» About this task:
Look through the lines below and extract each one that contains "versions".

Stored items
%%

(* ===== verification/Reporting.v ===== *)
(** * Reporting ([crates/reporting])

    Report generation: authorization, the full paginated scan, the filters the
    store cannot express, the summary counters, the digest and the trail event. *)

From S2P Require Import Prelude Text BTree Errors Identifiers Timestamps Classification.
From S2P Require Import Correlation Events IntegrityModel Records Samples Pagination Storage.
From S2P Require Import MemoryStore MemoryPaging Integrity AccessModel Authorization Cases.
From S2P Require Import ReportModel AuditEvents Trail.
Open Scope nat_scope.
Open Scope list_scope.

Inductive ReportingError : Type :=
| RepNotAuthorized (actor d : string)
| InvalidRequest (d : string)
| UnsupportedKind (k : ReportKind)
| RepStore (d : string)
| RepIntegrity (d : string)
| RepEventRecord (d : string)
| RepInternal (d : string).

Definition ReportingResult (T : Type) : Type := result T ReportingError.

Definition rep_from_core (e : AuditError) : ReportingError := RepInternal (AuditError_to_string e).

(** ** Queries ([query.rs]) *)

Definition opt_with {A} (o : option A) (f : A -> AuditQueryBuilder -> AuditQueryBuilder)
    (b : AuditQueryBuilder) : AuditQueryBuilder :=
  match o with Some x => f x b | None => b end.

Definition inverted_time (r : TimeRange) : bool :=
  match tr_start r, tr_end r with
  | Some s, Some e => (unix_seconds e <? unix_seconds s)%Z
  | _, _ => false
  end.

Definition to_audit_query (q : ReportQuery) : AuditResult AuditQuery :=
  if is_some_and (rq_time_range q) inverted_time
  then Err (InvalidQuery "report query time range starts after it ends")
  else
    let b := AuditQuery_builder in
    let? b :=
      match rq_network q with
      | Some n => let? n := NetworkId_new n in Ok (with_network n b)
      | None => Ok b
      end in
    let b := match rq_tokens q with [t] => with_token t b | _ => b end in
    let b := opt_with (rq_account q) (fun a => with_account (account_str a)) b in
    let b := opt_with (rq_outcome q) with_decision b in
    let b := match rq_event_kinds q with [] => b | ks => with_event_kinds ks b end in
    let b := opt_with (rq_time_range q) with_time_range b in
    build b.

(** ** The service ([service.rs], [events.rs]) *)

Definition passes_filters (record : AuditRecord) (request : ReportRequest) : bool :=
  let q := rr_query request in
  (match rq_tokens q with
   | [] => true
   | tokens => is_some_and (token (event record)) (fun t => bool_decide (t ∈ tokens))
   end)
  && is_none_or (rq_ceiling q) (fun ceiling => negb (is_at_least (classification record) ceiling)).

(** [*map.entry(k).or_default() += 1]. *)
Definition bump {K} `{Compare K} (k : K) (m : BTreeMap K Z) : BTreeMap K Z :=
  bt_insert k (match bt_get k m with Some n => n + 1 | None => 1 end)%Z m.

Definition bump_opt {K} `{Compare K} (k : option K) (m : BTreeMap K Z) : BTreeMap K Z :=
  match k with Some k => bump k m | None => m end.

Definition rec_outcome (r : AuditRecord) : option DecisionResult := outcome (event r).
Definition rec_reason (r : AuditRecord) : option string := option_map reason_str (reason (event r)).

Definition summarize (records : list AuditRecord) : ReportSummary :=
  let step := fun '(o, k, w) record =>
    (bump_opt (rec_outcome record) o, bump (rec_kind record) k, bump_opt (rec_reason record) w) in
  let '(by_outcome, by_kind, by_reason) := fold_left step records ([], [], []) in
  mkReportSummary (zlen records) by_outcome by_kind by_reason.

Section Reporting.
Context {S : Type} `{EventStore S} `{Sha256} `{JsonStrings} `{Serialize AuditEvent}
  `{Serialize Report} `{Serialize ReportQuery}.

Record ReportService := mkReportService {
  rsv_network : NetworkId;
  rsv_source : string;
  rsv_parser : VersionLabel;
  rsv_generator_version : VersionLabel;
  rsv_registry : Registry;
  rsv_page_size : Z
}.

Definition ReportService_new (network_ : NetworkId) (source : string) (parser gen : VersionLabel)
    (registry : Registry) : ReportService := mkReportService network_ source parser gen registry 100.

Record RepReadings := mkRepReadings { rt_auth : Timestamp; rt_now : Timestamp; rt_record : Timestamp }.

Definition rep_require (svc : ReportService) (t : RepReadings) (who : AuditorId) : ReportingResult unit :=
  let scope := ScopeNetwork (rsv_network svc) in
  let? d := map_err (fun e => RepInternal ("authorizer failure: " +:+ AuthorizationError_to_string e))
              (authorize (rsv_registry svc) (rt_auth t) who GenerateReport scope) in
  if ad_allowed d then Ok tt
  else
    let why := default ACTION_DENIED (ad_reason d) in
    Err (RepNotAuthorized (as_str who) ("cannot generate reports: " +:+ why)).

Definition supported_kinds : list ReportKind :=
  [ComplianceActivity; ApprovedTransactions; DeniedTransactions; FlaggedTransactions;
   EnforcementActivity; AccountActivity; TokenActivity; Investigations; Incidents; EvidenceSummary;
   IntegrityVerification].

Definition validate_request (request : ReportRequest) : ReportingResult unit :=
  if negb (bool_decide (rr_kind request ∈ supported_kinds)) then Err (UnsupportedKind (rr_kind request))
  else
    match rq_ceiling (rr_query request) with
    | Some ceiling =>
        match ceiling with
        | Public | Operational =>
            Err (InvalidRequest ("classification ceiling " +:+ DataClassification_as_str ceiling
                                   +:+ " would not protect anything"))
        | _ => Ok tt
        end
    | None => Ok tt
    end.

(** The paging loop.  [None]: the fuel ran out, or a cursor could not be built. *)
Fixpoint scan (fuel : nat) (svc : ReportService) (audit : S) (q : AuditQuery) (all : list AuditRecord)
    (cursor : option Cursor) : option (ReportingResult (list AuditRecord)) :=
  match fuel with
  | O => None
  | Datatypes.S fuel =>
      match PageRequest_with_cursor (rsv_page_size svc) cursor with
      | Err e => Some (Err (InvalidRequest (AuditError_to_string e)))
      | Ok request =>
          match es_query audit q request with
          | None => None
          | Some (Err e) => Some (Err (RepStore (StoreError_to_string e)))
          | Some (Ok page) =>
              let next := page_next_cursor page in
              let all := all ++ page_items page in
              match next with
              | None => Some (Ok all)
              | Some _ => scan fuel svc audit q all next
              end
          end
      end
  end.

(** One page per hundred records at most, so one step per record is enough. *)
Definition scan_fuel (audit : S) : nat := Datatypes.S (es_len audit).

Definition derive_report_id (svc : ReportService) (request : ReportRequest) : ReportId :=
  let canonical_query := match canonical_json (rr_query request) with
                         | Ok s => s
                         | Err _ => "unqueryable"
                         end in
  derive [network_str (rsv_network svc); ReportKind_as_str (rr_kind request); canonical_query].

Definition record_report (lifecycle : ReportLifecycle) (now : Timestamp) (store : S)
  : S * ReportingResult unit :=
  match ReportLifecycle_into_audit_event lifecycle EventSlot_default with
  | Err e => (store, Err (RepEventRecord (EventError_to_string e)))
  | Ok e =>
      let '(store', r) := record_event store e now in
      (store', map_err RepEventRecord r)
  end.

(** Everything [generate] computes before recording its event. *)
Definition prepare (svc : ReportService) (t : RepReadings) (request : ReportRequest)
    (records : list AuditRecord) : ReportingResult Report :=
  let covered := List.filter (fun r => passes_filters r request) records in
  let report_id := derive_report_id svc request in
  let summary := summarize covered in
  let rows := omap (fun r => transaction (event r)) covered in
  let versions := mkGeneratorVersions REPORT_SCHEMA_VERSION (rsv_parser svc) (rsv_generator_version svc) in
  let report := with_summary summary (with_rows rows (with_generated_by (rr_requested_by request)
                  (Report_new report_id (rr_kind request) (rt_now t) (rr_query request) versions))) in
  let? bytes := map_err rep_from_core (report_canonical_bytes report) in
  let report := report_with_digest (hash_bytes bytes) report in
  let? _ := map_err rep_from_core (Report_validate report) in
  Ok report.

Definition lifecycle_of (svc : ReportService) (request : ReportRequest) (report : Report) : ReportLifecycle :=
  mkReportLifecycle (rsv_network svc) (rsv_source svc) (rsv_parser svc) (rp_report_id report)
    (rr_kind request) (rs_total_records (rp_summary report)) (rp_digest report).

Definition generate (svc : ReportService) (t : RepReadings) (audit : S) (request : ReportRequest)
  : option (S * ReportingResult Report) :=
  match rep_require svc t (rr_requested_by request), validate_request request with
  | Err e, _ => Some (audit, Err e)
  | Ok _, Err e => Some (audit, Err e)
  | Ok _, Ok _ =>
      match map_err (fun e => InvalidRequest (AuditError_to_string e)) (to_audit_query (rr_query request)) with
      | Err e => Some (audit, Err e)
      | Ok q =>
          match scan (scan_fuel audit) svc audit q [] None with
          | None => None
          | Some (Err e) => Some (audit, Err e)
          | Some (Ok records) =>
              match prepare svc t request records with
              | Err e => Some (audit, Err e)
              | Ok report =>
                  let '(audit', r) := record_report (lifecycle_of svc request report) (rt_record t) audit in
                  Some (audit', let? _ := r in Ok report)
              end
          end
      end
  end.
End Reporting.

%%

» Finished exercise:
  let versions := mkGeneratorVersions REPORT_SCHEMA_VERSION (rsv_parser svc) (rsv_generator_version svc) in
                  (Report_new report_id (rr_kind request) (rt_now t) (rr_query request) versions))) in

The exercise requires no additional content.